WHAT YOU ARE ASKED TO DO: Every line in the records below that holds "take" must be identified and copied.

SUPPLIED ENTRIES Start Marker

(* ===== verification/Md5.v ===== *)
(** * MD5

    [hashlib.md5(..., usedforsecurity=False)], which the S3 endpoint uses for entity
    tags and for stable identifiers: executable, with the padding of RFC 1321. *)

From S2P Require Import Prelude PyText Sha256 Sha1.
From Stdlib Require Import NArith.

#[local] Open Scope N_scope.

Definition md5_constants : list N :=
  [0xd76aa478; 0xe8c7b756; 0x242070db; 0xc1bdceee; 0xf57c0faf; 0x4787c62a; 0xa8304613; 0xfd469501;
   0x698098d8; 0x8b44f7af; 0xffff5bb1; 0x895cd7be; 0x6b901122; 0xfd987193; 0xa679438e; 0x49b40821;
   0xf61e2562; 0xc040b340; 0x265e5a51; 0xe9b6c7aa; 0xd62f105d; 0x02441453; 0xd8a1e681; 0xe7d3fbc8;
   0x21e1cde6; 0xc33707d6; 0xf4d50d87; 0x455a14ed; 0xa9e3e905; 0xfcefa3f8; 0x676f02d9; 0x8d2a4c8a;
   0xfffa3942; 0x8771f681; 0x6d9d6122; 0xfde5380c; 0xa4beea44; 0x4bdecfa9; 0xf6bb4b60; 0xbebfbc70;
   0x289b7ec6; 0xeaa127fa; 0xd4ef3085; 0x04881d05; 0xd9d4d039; 0xe6db99e5; 0x1fa27cf8; 0xc4ac5665;
   0xf4292244; 0x432aff97; 0xab9423a7; 0xfc93a039; 0x655b59c3; 0x8f0ccc92; 0xffeff47d; 0x85845dd1;
   0x6fa87e4f; 0xfe2ce6e0; 0xa3014314; 0x4e0811a1; 0xf7537e82; 0xbd3af235; 0x2ad7d2bb; 0xeb86d391].

(** The shift amounts of the four rounds. *)
Definition md5_shift (t : nat) : N :=
  nth (4 * (t / 16) + t mod 4)%nat [7; 12; 17; 22; 5; 9; 14; 20; 4; 11; 16; 23; 6; 10; 15; 21] 0.

(** The function of a step and the index of its message word. *)
Definition md5_function (t : nat) (b c d : N) : N * nat :=
  let not32 x := N.lxor x 0xffffffff in
  if (t <? 16)%nat then (N.lor (N.land b c) (N.land (not32 b) d), t)
  else if (t <? 32)%nat then (N.lor (N.land d b) (N.land (not32 d) c), (5 * t + 1) mod 16)%nat
  else if (t <? 48)%nat then (N.lxor b (N.lxor c d), (3 * t + 5) mod 16)%nat
  else (N.lxor c (N.lor b (not32 d)), (7 * t) mod 16)%nat.

Definition md5_step (block : list N) (st : list N) (tk : nat * N) : list N :=
  match st with
  | [a; b; c; d] =>
      let '(f, g) := md5_function tk.1 b c d in
      let sum := add32 (add32 a f) (add32 tk.2 (nth g block 0)) in
      [d; add32 b (rotl32 (md5_shift tk.1) sum); b; c]
  | _ => st
  end.

Definition md5_compress (st block : list N) : list N :=
  zip_with add32 st (foldl (md5_step block) st (zip (seq 0 64) md5_constants)).

(** The low [n] bytes of [x], least significant first *)
Fixpoint bytes_le (n : nat) (x : N) : list N :=
  match n with O => [] | S n => N.land x 255 :: bytes_le n (N.shiftr x 8) end.

Fixpoint words_le (n : nat) (bytes : list N) : list N :=
  match n with
  | O => []
  | S n => match bytes with
           | a :: b :: c :: d :: rest => (a + 256 * b + 65536 * c + 16777216 * d) :: words_le n rest
           | _ => []
           end
  end.

Definition md5_pad (bytes : list N) : list N :=
  let n := length bytes in
  bytes ++ 128 :: repeat 0 ((119 - n mod 64) mod 64)%nat ++ bytes_le 8 (8 * N.of_nat n).

Fixpoint md5_blocks (n : nat) (ws st : list N) : list N :=
  match n with
  | O => st
  | S n => md5_blocks n (drop 16 ws) (md5_compress st (take 16 ws))
  end.

(** [hashlib.md5(s).hexdigest()] *)
Definition md5_hex (s : string) : string :=
  let bytes := md5_pad (string_bytes s) in
  let ws := words_le (length bytes / 4) bytes in
  foldr (fun w acc => foldr (fun b acc => hex_word 2 b +:+ acc) "" (bytes_le 4 w) +:+ acc) ""
    (md5_blocks (length ws / 16) ws [0x67452301; 0xefcdab89; 0x98badcfe; 0x10325476]).

Example md5_empty : md5_hex "" = "d41d8cd98f00b204e9800998ecf8427e".
Proof. vm_compute. reflexivity. Qed.

Example md5_abc : md5_hex "abc" = "900150983cd24fb0d6963f7d28e17f72".
Proof. vm_compute. reflexivity. Qed.

Example md5_two_blocks :
  md5_hex "12345678901234567890123456789012345678901234567890123456789012345678901234567890" = "57edf4a22be3c955ac49da2e2107b67a".
Proof. vm_compute. reflexivity. Qed.

Lemma md5_step_length block st tk : length (md5_step block st tk) = length st.
Proof. unfold md5_step. destruct st as [|a [|b [|c [|d [|]]]]]; try done. by destruct (md5_function _ _ _ _). Qed.

Lemma md5_blocks_length n : forall ws st, length (md5_blocks n ws st) = length st.
Proof.
  induction n as [|n IH]; intros ws st; [done|]. cbn [md5_blocks]. rewrite IH. unfold md5_compress.
  rewrite length_zip_with.
  assert (forall l st', length (foldl (md5_step (take 16 ws)) st' l) = length st') as ->; [|lia].
  induction l as [|t l IHl]; intros st'; [done|]. cbn [foldl]. by rewrite IHl, md5_step_length.
Qed.

(** An entity tag is 32 lowercase hexadecimal digits. *)
Lemma md5_shape s : String.length (md5_hex s) = 32%nat /\ str_forallb is_hex_lower (md5_hex s) = true.
Proof.
  unfold md5_hex. set (bytes := md5_pad _). set (ws := words_le _ _).
  pose proof (md5_blocks_length (length ws / 16) ws [0x67452301; 0xefcdab89; 0x98badcfe; 0x10325476]) as Hl.
  revert Hl. generalize (md5_blocks (length ws / 16) ws [0x67452301; 0xefcdab89; 0x98badcfe; 0x10325476]).
  intros l Hl. cbn in Hl. do 4 (destruct l as [|? l]; [done|]). destruct l; [|done].
  cbn [foldr bytes_le]. split.
  - by rewrite !length_app_s, !hex_word_length.
  - by rewrite !str_forallb_app, !hex_word_is_hex.
Qed.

SUPPLIED ENTRIES End Marker

RESPONSE:
  | S n => md5_blocks n (drop 16 ws) (md5_compress st (take 16 ws))
  assert (forall l st', length (foldl (md5_step (take 16 ws)) st' l) = length st') as ->; [|lia].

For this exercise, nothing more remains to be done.